RIM is now struggling to stay above the $7 mark – even though a "sum-of-the-parts" valuation suggests it should be worth more.

The math behind that estimate is relatively straightforward.

First, RIM has nearly $2 billion in cash and short-term investments. With 516 million shares outstanding, that works out to almost $4 per share.

The company values its patents at roughly $3.3-billion. An unreasonable number? Not at all, suggested the New York-based intellectual-property firm Envision IP Inc. in a recent piece on the Cantech Letter blog.

RIM says it has about 3,300 U.S. patents, which would mean each is worth about $1-million. The sale of Nortel Networks' patents yielded around that amount, while Google's deal to buy Motorola Mobility suggested a $735,000 per-patent price, Envision says.
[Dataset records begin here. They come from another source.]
(* ===== verification/Slots.v ===== *)
(** * Places for connections (crates\/uwumail-smtp\/src\/client_slots.rs,
    crates\/uwumail-gateway\/src\/limits.rs)

    [ClientSlots] counts the connections of each client of the mail server, [Gateway]
    those the gateway carries, in all, per network and per IPv6 site, and [Handshakes]
    the tunnel handshakes of strangers. A place is given back when its value is
    dropped. The semaphore of the gateway is tokio's: what the code relies on is the
    class [Semaphore]. *)

From stdpp Require Import gmap.
From S2P Require Import Prelude Places Network.

(** The connections of a client: the keys of those that are open. *)
Definition same_key (a k : IpAddr) : Prop := a = k.

#[export] Instance same_key_dec : RelDecision same_key.
Proof. intros a k. unfold same_key. apply _. Defined.

Module ClientSlots.

(** [counts]: open connections per client. *)
Abbreviation ClientSlots := (gmap IpAddr Z).

(** What a client is counted as: its IPv4 address, or its IPv6 /64. *)
Definition client_key (peer : IpAddr) : IpAddr :=
  match to_canonical peer with
  | V6 v6 => V6 (Z.shiftl (Z.shiftr v6 64) 64)
  | v4 => v4
  end.

(** A place for one more connection from [peer], or none when it has [max] open. *)
Definition take (peer : IpAddr) (max : Z) (counts : ClientSlots) : option IpAddr * ClientSlots :=
  let key := client_key peer in
  let counts := match counts !! key with Some _ => counts | None => <[key := 0]> counts end in
  if Z.max max 1 <=? default 0 (counts !! key) then (None, counts)
  else (Some key, take_one 64 key counts).

(** [ClientSlot::drop] *)
Definition drop_slot (key : IpAddr) (counts : ClientSlots) : ClientSlots := release_one 64 key counts.

(** Connections come and go; [max] is the limit the listeners use. *)
Inductive step (max : Z) : ClientSlots * list IpAddr -> ClientSlots * list IpAddr -> Prop :=
  | step_taken peer key counts counts' live :
      take peer max counts = (Some key, counts') -> step max (counts, live) (counts', key :: live)
  | step_refused peer counts counts' live :
      take peer max counts = (None, counts') -> step max (counts, live) (counts', live)
  | step_closed i key counts live :
      live !! i = Some key -> step max (counts, live) (drop_slot key counts, delete i live).

Inductive reached (max : Z) : ClientSlots * list IpAddr -> Prop :=
  | reached_new : reached max (∅, [])
  | reached_step s t : reached max s -> step max s t -> reached max t.

Definition exact (max : Z) (s : ClientSlots * list IpAddr) : Prop :=
  (forall k, s.1 !! k = places (having same_key s.2 k)) /\ (forall k, Z.of_nat (having same_key s.2 k) <= Z.max max 1).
Envision believes RIM's patent portfolio has an average remaining life of 13.5 years, versus 9.4 at Nortel and 8.1 at Motorola Mobility. "The additional four to five years on the life of its RIM's patent portfolio over the Nortel and Motorola Mobility patents is certainly valuable, as it gives RIM (or a potential acquirer) that many more years to obtain licensing revenues and possibly damage royalties through litigation," wrote Envision's Maulin Shah and and Farhan Mustafa (although they also hedge by citing cheaper per-patent amounts in other, smaller deals.)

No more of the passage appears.